WHAT IS BEING ASKED
Once you reach the line containing "End runtime." in the data below, restate each line word for word up to and including the one containing "#[local] Existing Instance demo_executor.".
#### DATA RECORDS ####
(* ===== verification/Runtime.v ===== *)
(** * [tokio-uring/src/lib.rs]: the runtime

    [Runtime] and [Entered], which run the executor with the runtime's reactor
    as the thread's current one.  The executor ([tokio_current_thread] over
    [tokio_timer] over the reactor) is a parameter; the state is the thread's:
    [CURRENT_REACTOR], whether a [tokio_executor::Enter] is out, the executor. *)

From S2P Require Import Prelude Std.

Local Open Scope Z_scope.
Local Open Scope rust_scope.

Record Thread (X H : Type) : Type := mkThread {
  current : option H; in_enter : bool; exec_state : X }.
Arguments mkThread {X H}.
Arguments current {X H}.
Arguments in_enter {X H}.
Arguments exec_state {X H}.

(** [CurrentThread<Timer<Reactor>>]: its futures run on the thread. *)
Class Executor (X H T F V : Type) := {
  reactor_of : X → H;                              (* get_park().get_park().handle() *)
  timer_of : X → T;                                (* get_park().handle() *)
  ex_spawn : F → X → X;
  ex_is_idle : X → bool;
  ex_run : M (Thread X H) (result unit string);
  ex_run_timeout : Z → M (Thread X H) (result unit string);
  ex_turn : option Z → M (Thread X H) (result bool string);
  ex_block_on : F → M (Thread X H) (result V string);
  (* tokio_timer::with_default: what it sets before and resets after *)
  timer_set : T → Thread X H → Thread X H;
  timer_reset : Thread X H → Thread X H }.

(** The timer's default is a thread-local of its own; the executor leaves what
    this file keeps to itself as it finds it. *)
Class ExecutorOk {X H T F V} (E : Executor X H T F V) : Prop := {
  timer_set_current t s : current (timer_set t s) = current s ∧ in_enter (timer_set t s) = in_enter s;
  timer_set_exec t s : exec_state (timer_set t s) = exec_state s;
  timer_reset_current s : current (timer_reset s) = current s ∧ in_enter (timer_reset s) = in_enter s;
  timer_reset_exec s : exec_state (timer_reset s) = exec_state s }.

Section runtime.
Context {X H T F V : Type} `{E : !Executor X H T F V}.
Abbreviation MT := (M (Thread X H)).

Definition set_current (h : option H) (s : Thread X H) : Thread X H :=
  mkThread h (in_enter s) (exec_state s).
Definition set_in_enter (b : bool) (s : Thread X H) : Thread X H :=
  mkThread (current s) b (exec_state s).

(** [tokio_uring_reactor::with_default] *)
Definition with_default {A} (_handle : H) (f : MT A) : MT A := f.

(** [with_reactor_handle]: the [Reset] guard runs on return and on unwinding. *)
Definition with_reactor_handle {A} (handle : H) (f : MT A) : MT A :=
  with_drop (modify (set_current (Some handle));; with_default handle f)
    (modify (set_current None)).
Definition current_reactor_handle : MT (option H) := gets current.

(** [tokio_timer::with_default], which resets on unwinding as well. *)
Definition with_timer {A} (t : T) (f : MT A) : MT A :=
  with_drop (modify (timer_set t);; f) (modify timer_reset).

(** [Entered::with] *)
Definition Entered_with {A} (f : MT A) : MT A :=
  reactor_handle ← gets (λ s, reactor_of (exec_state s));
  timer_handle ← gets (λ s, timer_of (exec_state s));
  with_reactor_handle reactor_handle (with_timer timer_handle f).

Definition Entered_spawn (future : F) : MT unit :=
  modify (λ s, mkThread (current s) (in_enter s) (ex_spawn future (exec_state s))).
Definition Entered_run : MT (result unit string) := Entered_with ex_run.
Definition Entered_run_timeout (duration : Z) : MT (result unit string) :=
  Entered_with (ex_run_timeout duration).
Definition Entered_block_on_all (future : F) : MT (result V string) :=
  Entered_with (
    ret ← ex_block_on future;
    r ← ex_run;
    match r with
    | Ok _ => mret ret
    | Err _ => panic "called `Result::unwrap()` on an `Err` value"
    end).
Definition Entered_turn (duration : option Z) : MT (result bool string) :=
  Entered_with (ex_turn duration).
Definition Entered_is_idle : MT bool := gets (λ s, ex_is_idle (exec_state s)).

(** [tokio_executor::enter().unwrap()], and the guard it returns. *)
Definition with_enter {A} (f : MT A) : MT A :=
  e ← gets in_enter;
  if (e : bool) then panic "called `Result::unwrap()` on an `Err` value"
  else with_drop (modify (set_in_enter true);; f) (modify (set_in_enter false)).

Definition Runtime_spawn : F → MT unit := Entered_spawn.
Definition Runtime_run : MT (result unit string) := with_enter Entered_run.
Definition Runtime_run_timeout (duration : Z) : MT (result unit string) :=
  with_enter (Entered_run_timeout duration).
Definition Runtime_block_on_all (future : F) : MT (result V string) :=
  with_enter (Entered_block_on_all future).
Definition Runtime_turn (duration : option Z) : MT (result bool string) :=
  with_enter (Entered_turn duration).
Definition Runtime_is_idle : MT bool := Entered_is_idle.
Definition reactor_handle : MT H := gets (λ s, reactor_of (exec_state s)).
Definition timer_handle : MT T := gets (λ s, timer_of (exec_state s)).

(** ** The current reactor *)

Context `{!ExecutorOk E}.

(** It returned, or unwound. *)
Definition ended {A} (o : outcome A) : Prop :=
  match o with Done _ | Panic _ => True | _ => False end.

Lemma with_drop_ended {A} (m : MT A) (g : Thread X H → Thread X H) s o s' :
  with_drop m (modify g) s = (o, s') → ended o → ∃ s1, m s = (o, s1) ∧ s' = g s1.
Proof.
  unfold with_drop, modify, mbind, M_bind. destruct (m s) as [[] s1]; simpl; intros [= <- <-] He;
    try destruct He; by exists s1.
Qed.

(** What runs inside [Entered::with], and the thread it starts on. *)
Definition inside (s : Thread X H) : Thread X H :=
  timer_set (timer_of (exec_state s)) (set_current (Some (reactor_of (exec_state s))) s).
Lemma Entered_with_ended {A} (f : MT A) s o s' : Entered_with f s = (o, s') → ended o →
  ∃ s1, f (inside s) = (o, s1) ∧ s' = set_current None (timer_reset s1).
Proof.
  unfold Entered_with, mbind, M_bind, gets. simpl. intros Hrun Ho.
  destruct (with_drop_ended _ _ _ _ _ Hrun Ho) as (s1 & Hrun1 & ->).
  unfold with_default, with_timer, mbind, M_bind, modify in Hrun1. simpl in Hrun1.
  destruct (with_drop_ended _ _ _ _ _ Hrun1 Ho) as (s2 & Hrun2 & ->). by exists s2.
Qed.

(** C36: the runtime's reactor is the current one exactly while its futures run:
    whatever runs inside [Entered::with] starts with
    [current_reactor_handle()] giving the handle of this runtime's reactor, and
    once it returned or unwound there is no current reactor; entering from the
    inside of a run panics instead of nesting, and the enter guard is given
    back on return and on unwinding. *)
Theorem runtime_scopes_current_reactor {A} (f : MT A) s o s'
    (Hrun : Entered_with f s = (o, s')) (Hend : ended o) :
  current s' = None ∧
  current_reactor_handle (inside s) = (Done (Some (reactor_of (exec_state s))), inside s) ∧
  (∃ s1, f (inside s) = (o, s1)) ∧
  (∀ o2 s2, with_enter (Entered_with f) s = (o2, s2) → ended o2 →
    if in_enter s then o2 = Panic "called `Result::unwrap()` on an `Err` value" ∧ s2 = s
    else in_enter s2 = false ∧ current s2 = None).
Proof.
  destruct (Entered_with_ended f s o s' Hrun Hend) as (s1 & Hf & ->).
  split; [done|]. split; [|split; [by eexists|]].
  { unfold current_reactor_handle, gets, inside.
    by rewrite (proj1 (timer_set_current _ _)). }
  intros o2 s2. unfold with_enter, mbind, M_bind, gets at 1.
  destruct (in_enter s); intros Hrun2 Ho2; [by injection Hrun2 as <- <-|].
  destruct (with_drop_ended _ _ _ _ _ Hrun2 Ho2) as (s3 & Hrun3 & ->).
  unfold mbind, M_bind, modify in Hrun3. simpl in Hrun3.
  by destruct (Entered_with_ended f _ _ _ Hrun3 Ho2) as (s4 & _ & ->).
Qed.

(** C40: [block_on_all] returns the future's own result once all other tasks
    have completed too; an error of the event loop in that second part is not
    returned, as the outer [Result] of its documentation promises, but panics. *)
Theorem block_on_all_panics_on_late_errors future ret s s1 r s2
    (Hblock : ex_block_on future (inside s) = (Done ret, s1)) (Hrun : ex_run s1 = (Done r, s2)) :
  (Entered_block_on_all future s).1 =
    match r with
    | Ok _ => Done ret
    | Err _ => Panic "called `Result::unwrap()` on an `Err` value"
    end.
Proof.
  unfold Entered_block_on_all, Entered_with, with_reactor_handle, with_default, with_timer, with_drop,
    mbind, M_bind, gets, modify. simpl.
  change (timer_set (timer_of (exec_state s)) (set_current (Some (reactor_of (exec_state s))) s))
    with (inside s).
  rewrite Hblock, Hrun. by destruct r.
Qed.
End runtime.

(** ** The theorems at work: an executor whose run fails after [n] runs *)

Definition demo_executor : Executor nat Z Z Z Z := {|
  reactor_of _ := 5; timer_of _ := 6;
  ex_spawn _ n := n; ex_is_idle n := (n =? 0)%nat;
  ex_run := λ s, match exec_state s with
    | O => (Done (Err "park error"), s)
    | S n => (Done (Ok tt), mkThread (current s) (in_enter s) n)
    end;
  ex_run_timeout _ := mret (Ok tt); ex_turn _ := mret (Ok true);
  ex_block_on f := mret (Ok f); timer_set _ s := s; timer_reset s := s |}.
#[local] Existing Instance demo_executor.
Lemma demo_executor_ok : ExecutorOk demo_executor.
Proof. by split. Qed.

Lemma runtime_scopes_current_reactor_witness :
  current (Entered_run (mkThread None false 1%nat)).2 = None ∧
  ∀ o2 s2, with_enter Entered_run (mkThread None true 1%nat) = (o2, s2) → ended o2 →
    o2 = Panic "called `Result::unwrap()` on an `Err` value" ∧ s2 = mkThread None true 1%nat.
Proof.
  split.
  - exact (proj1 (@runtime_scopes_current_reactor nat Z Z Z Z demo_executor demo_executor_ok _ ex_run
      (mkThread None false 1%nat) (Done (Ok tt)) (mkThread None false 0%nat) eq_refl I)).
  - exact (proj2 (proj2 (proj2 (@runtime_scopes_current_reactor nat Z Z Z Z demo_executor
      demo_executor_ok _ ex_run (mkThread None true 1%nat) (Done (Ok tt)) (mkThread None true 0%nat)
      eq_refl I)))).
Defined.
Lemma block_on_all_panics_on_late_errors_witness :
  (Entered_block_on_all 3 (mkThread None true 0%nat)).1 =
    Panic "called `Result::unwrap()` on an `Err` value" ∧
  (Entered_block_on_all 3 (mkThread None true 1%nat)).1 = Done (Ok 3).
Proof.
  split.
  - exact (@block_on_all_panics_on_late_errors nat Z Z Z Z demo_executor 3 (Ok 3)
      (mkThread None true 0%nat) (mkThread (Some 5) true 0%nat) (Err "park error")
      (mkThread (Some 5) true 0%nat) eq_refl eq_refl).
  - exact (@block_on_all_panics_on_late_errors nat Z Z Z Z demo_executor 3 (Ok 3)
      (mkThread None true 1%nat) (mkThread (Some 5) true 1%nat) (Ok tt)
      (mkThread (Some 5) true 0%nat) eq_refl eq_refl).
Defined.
####
ANSWER
End runtime.

(** ** The theorems at work: an executor whose run fails after [n] runs *)

Definition demo_executor : Executor nat Z Z Z Z := {|
  reactor_of _ := 5; timer_of _ := 6;
  ex_spawn _ n := n; ex_is_idle n := (n =? 0)%nat;
  ex_run := λ s, match exec_state s with
    | O => (Done (Err "park error"), s)
    | S n => (Done (Ok tt), mkThread (current s) (in_enter s) n)
    end;
  ex_run_timeout _ := mret (Ok tt); ex_turn _ := mret (Ok true);
  ex_block_on f := mret (Ok f); timer_set _ s := s; timer_reset s := s |}.
#[local] Existing Instance demo_executor.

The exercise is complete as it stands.